(** A call of the application on the facade. *)
Inductive Call : Type :=
  | CallInit0
  | CallInit (server_address : string)
  | CallHasTarget
  | CallGetNumTargets
  | CallGetTagIds
  | CallGetPrimaryTarget
  | CallGetTarget (tag_id : Z)
  | CallGetAllTargets
  | CallGetRobotPose
  | CallGetOffsetPoint
  | CallSetTurretAngle (angle_deg : double)
  | CallSetTurretEnabled (enabled : bool)
  | CallSetMatchMode (enabled : bool)
  | CallGetStatus
  | CallIsConnected
  | CallOnNewTargets (callback : Callback).

Inductive Event : Type :=
  | Api (c : Call)
  | Receive (topic : string) (v : Value)
  | Connections (peers : list string).

(** The world after a call; [None] when the call has undefined behaviour. *)
Definition call (c : Call) (w : World) : option World :=
  match c with
  | CallInit0 => Some (Init0 w)
  | CallInit s => Some (Init s w)
  | CallGetPrimaryTarget => exec GetPrimaryTarget w
  | CallGetTarget tag_id => exec (GetTarget tag_id) w
  | CallGetAllTargets => exec GetAllTargets w
  | CallSetTurretAngle a => Some (SetTurretAngle a w)
  | CallSetTurretEnabled b => Some (SetTurretEnabled b w)
  | CallSetMatchMode b => Some (SetMatchMode b w)
  | CallOnNewTargets cb => Some (OnNewTargets cb w)
  | CallHasTarget | CallGetNumTargets | CallGetTagIds | CallGetRobotPose
  | CallGetOffsetPoint | CallGetStatus | CallIsConnected => Some w
  end.

Definition step (e : Event) (w : World) : option World :=
  match e with
  | Api c => call c w
  | Receive topic v => Some (receive topic v w)
  | Connections peers => Some (connections_changed peers w)
  end.

Fixpoint run (es : list Event) (w : World) : option World :=
  match es with
  | [] => Some w
  | e :: es' =>
      match step e w with
      | Some w' => run es' w'
      | None => None
      end
  end.

(** The worlds a program can be in: a facade was constructed, and calls and
    arrivals followed in some order. *)
Definition reachable (w : World) : Prop :=
  ∃ name n es, run es (XNav name n) = Some w.

(** ** Invariants *)

(** Binding again changes nothing in the implementation object. *)
Definition initialized (w : World) : Prop := impl (Init0 w) = impl w.

(** Nothing is bound and nothing is cached. *)
Definition pristine (w : World) : Prop :=
  set_on_new_targets None (impl w) = impl (XNav (table_name (impl w)) (nt w)).

(** Every cached subscriber set is the one [GetTagSubs] builds for its key. *)
Definition cache_ok (w : World) : Prop :=
  ∀ id ts, tag_subs (impl w) !! id = Some ts →
    ∃ tbl, table (impl w) = Some tbl ∧
           ts = NewTagSubs (GetSubTable tbl ("targets/" +:+ to_string id)).

Definition wf (w : World) : Prop :=
  cache_ok w ∧ (pristine w ∨ initialized w).

(** ** Example programs *)

(** No value received, no connection. *)
Definition no_traffic : NetworkTableInstance := mkInst ∅ [] "" None.
Definition fresh : World := XNav "XNav" no_traffic.
Definition started : World := Init0 fresh.

(** The world a program leaves, [fresh] if it has undefined behaviour. *)
Definition after (es : list Event) : World := default fresh (run es fresh).

(** One tag in view: tag 7 is the primary target. *)
Definition frame_tag7 : list Event :=
  [ Receive "/XNav/hasTarget" (VBoolean true);
    Receive "/XNav/numTargets" (VInteger 1);
    Receive "/XNav/tagIds" (VIntegerArray [7]);
    Receive "/XNav/primaryTagId" (VInteger 7);
    Receive "/XNav/targets/7/tx" (VDouble 3.25%float);
    Receive "/XNav/targets/7/ty" (VDouble (-1.5)%float);
    Receive "/XNav/targets/7/x" (VDouble 0%float);
    Receive "/XNav/targets/7/y" (VDouble 0%float);
    Receive "/XNav/targets/7/z" (VDouble 2.5%float);
    Receive "/XNav/targets/7/distance" (VDouble 2.5%float);
    Receive "/XNav/targets/7/yaw" (VDouble 0.5%float);
    Receive "/XNav/targets/7/pitch" (VDouble 0%float);
    Receive "/XNav/targets/7/roll" (VDouble 0%float) ].

Definition tag7 : TagResult :=
  TagResult.mk 7 3.25%float (-1.5)%float 0%float 0%float 2.5%float 2.5%float
    0.5%float 0%float 0%float.

Definition one_tag : World := after (Api CallInit0 :: frame_tag7).

(** Tag 7 was looked up while in view, then left the view: the next frame
    has an empty id list, and [primaryTagId] and the topics of the tag keep
    their last values. *)
Definition tag7_gone : list Event :=
  Api CallInit0 :: frame_tag7 ++
  [ Api (CallGetTarget 7);
    Receive "/XNav/hasTarget" (VBoolean false);
    Receive "/XNav/numTargets" (VInteger 0);
    Receive "/XNav/tagIds" (VIntegerArray []) ].

Definition stale : World := after tag7_gone.

(** The frame of tag 7, with an id list whose one element, 2^32 + 7, does
    not fit in an [int]. *)
Definition id_wraps : World :=
  after (Api CallInit0 :: frame_tag7 ++
         [ Receive "/XNav/tagIds" (VIntegerArray [4294967303]) ]).

(** The frame of tag 7, with a primary id of 2^31, and of 2^32 + 7. *)
Definition primary_wraps_negative : World :=
  after (Api CallInit0 :: frame_tag7 ++
         [ Receive "/XNav/primaryTagId" (VInteger 2147483648) ]).

Definition primary_wraps_to_7 : World :=
  after (Api CallInit0 :: frame_tag7 ++
         [ Receive "/XNav/primaryTagId" (VInteger 4294967303) ]).

(** A negative element in the published id list. *)
Definition negative_id : World :=
  after [ Api CallInit0; Receive "/XNav/tagIds" (VIntegerArray [-5]) ].

(** Telemetry outside the documented ranges. *)
Definition odd_telemetry : World :=
  after [ Api CallInit0;
          Receive "/XNav/status" (VString "calibrating");
          Receive "/XNav/fps" (VDouble (-1)%float);
          Receive "/XNav/latencyMs" (VDouble (-0.5)%float);
          Receive "/XNav/numTargets" (VInteger (-3)) ].

(** Telemetry within the documented ranges. *)
Definition healthy : World :=
  after [ Api CallInit0;
          Receive "/XNav/status" (VString "running");
          Receive "/XNav/fps" (VDouble 30%float);
          Receive "/XNav/latencyMs" (VDouble 12.5%float);
          Receive "/XNav/numTargets" (VInteger 1) ].

(** The count and the id list disagree. *)
Definition count_mismatch : World :=
  after [ Api CallInit0;
          Receive "/XNav/numTargets" (VInteger 2);
          Receive "/XNav/tagIds" (VIntegerArray [7]) ].

(** A facade constructed while the default instance already holds a frame
    and a connection. *)
Definition late_facade : World :=
  XNav "XNav"
    (mkInst (inst_values (nt one_tag)) ["coprocessor"] "" (Some "other")).

(** An offset point that is not valid, with its last numbers. *)
Definition offset_invalid : World :=
  after [ Api CallInit0;
          Receive "/XNav/offsetPoint/valid" (VBoolean false);
          Receive "/XNav/offsetPoint/tag_id" (VInteger 4);
          Receive "/XNav/offsetPoint/x" (VDouble 0.5%float);
          Receive "/XNav/offsetPoint/y" (VDouble (-0.25)%float);
          Receive "/XNav/offsetPoint/z" (VDouble 3%float);
          Receive "/XNav/offsetPoint/directDistance" (VDouble 3.125%float);
          Receive "/XNav/offsetPoint/tx" (VDouble 9.5%float);
          Receive "/XNav/offsetPoint/ty" (VDouble (-4.75)%float) ].

(** The same frame reached another way: a callback is stored, the server
    address is given, nothing is cached, and a topic of another program is
    on the instance. *)
Definition other_history : World :=
  after (Api (CallOnNewTargets 5%nat) :: Api (CallInit "10.0.0.2") ::
         frame_tag7 ++ [ Receive "/SmartDashboard/auto" (VInteger 1) ]).

(** Tag 7 has been looked up while in view. *)
Definition looked_up : World :=
  after (Api CallInit0 :: frame_tag7 ++ [ Api (CallGetTarget 7) ]).

(** What follows in the example of a kept cache entry: the tag leaves the
    view, the facade is initialised again with a server address, and all
    targets are read. *)
Definition later_program : list Event :=
  [ Receive "/XNav/tagIds" (VIntegerArray [3]);
    Api (CallInit "10.0.0.2");
    Api CallGetAllTargets ].

(** A callback is registered, replaced, and a frame arrives. *)
Definition callback_program : list Event :=
  Api CallInit0 :: Api (CallOnNewTargets 1%nat) ::
  Api (CallOnNewTargets 2%nat) :: frame_tag7.

(** ** What the documentation promises of a status record *)

(** The values the header lists for [SystemStatus::status], and the default
    [GetStatus] passes to the subscriber. *)
Definition status_vocabulary : list string :=
  ["running"; "starting"; "error"; "unknown"].

Definition status_in_range (s : SystemStatus) : Prop :=
  PrimFloat.leb 0%float (SystemStatus.fps s) = true ∧
  PrimFloat.leb 0%float (SystemStatus.latency_ms s) = true ∧
  0 ≤ SystemStatus.num_targets s ∧
  SystemStatus.status s ∈ status_vocabulary.

(** ** [GetTagSubs] statement by statement, for two application threads *)

(** Where a thread stands inside [GetTagSubs(id)]. *)
Inductive Pc : Type :=
  | PcFind                     (* line 101: [tag_subs.find(id)] *)
  | PcSubscribe                (* lines 103 to 113, after a miss *)
  | PcInsert (ts : TagSubs)    (* line 114: [tag_subs[id] = std::move(ts)] *)
  | PcReturn                   (* line 115: [return tag_subs[id]] *)
  | PcDone (ts : TagSubs).     (* returned *)

(** One statement of a thread.  No statement of [GetTagSubs] names
    [data_mutex]. *)
Definition thread_step (id : Z) (pc : Pc) (w : World) : option (Pc * World) :=
  match pc with
  | PcFind =>
      match tag_subs (impl w) !! id with
      | Some ts => Some (PcDone ts, w)
      | None => Some (PcSubscribe, w)
      end
  | PcSubscribe =>
      match table (impl w) with
      | None => None
      | Some tbl =>
          Some (PcInsert
                  (NewTagSubs (GetSubTable tbl ("targets/" +:+ to_string id))),
                w)
      end
  | PcInsert ts =>
      Some (PcReturn,
            mkWorld (set_tag_subs (<[id := ts]> (tag_subs (impl w))) (impl w))
              (nt w) (invoked w))
  | PcReturn =>
      match tag_subs (impl w) !! id with
      | Some ts => Some (PcDone ts, w)
      | None => None
      end
  | PcDone _ => None
  end.

(** A thread alone, run to its return. *)
Fixpoint thread_run (fuel : nat) (id : Z) (pc : Pc) (w : World)
  : option (TagSubs * World) :=
  match pc with
  | PcDone ts => Some (ts, w)
  | _ =>
      match fuel with
      | O => None
      | S fuel' =>
          match thread_step id pc w with
          | Some (pc', w') => thread_run fuel' id pc' w'
          | None => None
          end
      end
  end.

(** A thread is between the lookup that missed and its insertion. *)
Definition in_insertion (pc : Pc) : bool :=
  match pc with
  | PcSubscribe | PcInsert _ => true
  | _ => false
  end.

Inductive Tid : Type := ThreadA | ThreadB.

Record Config : Type := mkConfig {
  pc_a : Pc;
  pc_b : Pc;
  shared : World
}.

(** Thread [t] executes its next statement; [ids] are the arguments of the
    two calls. *)
Definition sched_step (ids : Z * Z) (t : Tid) (c : Config) : option Config :=
  match t with
  | ThreadA =>
      match thread_step (fst ids) (pc_a c) (shared c) with
      | Some (pc', w') => Some (mkConfig pc' (pc_b c) w')
      | None => None
      end
  | ThreadB =>
      match thread_step (snd ids) (pc_b c) (shared c) with
      | Some (pc', w') => Some (mkConfig (pc_a c) pc' w')
      | None => None
      end
  end.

▶ _What the task requires_: Reproduce each line of the data containing the word "peers".

▶ _Result_:
  | Connections (peers : list string).
  | Connections peers => Some (connections_changed peers w)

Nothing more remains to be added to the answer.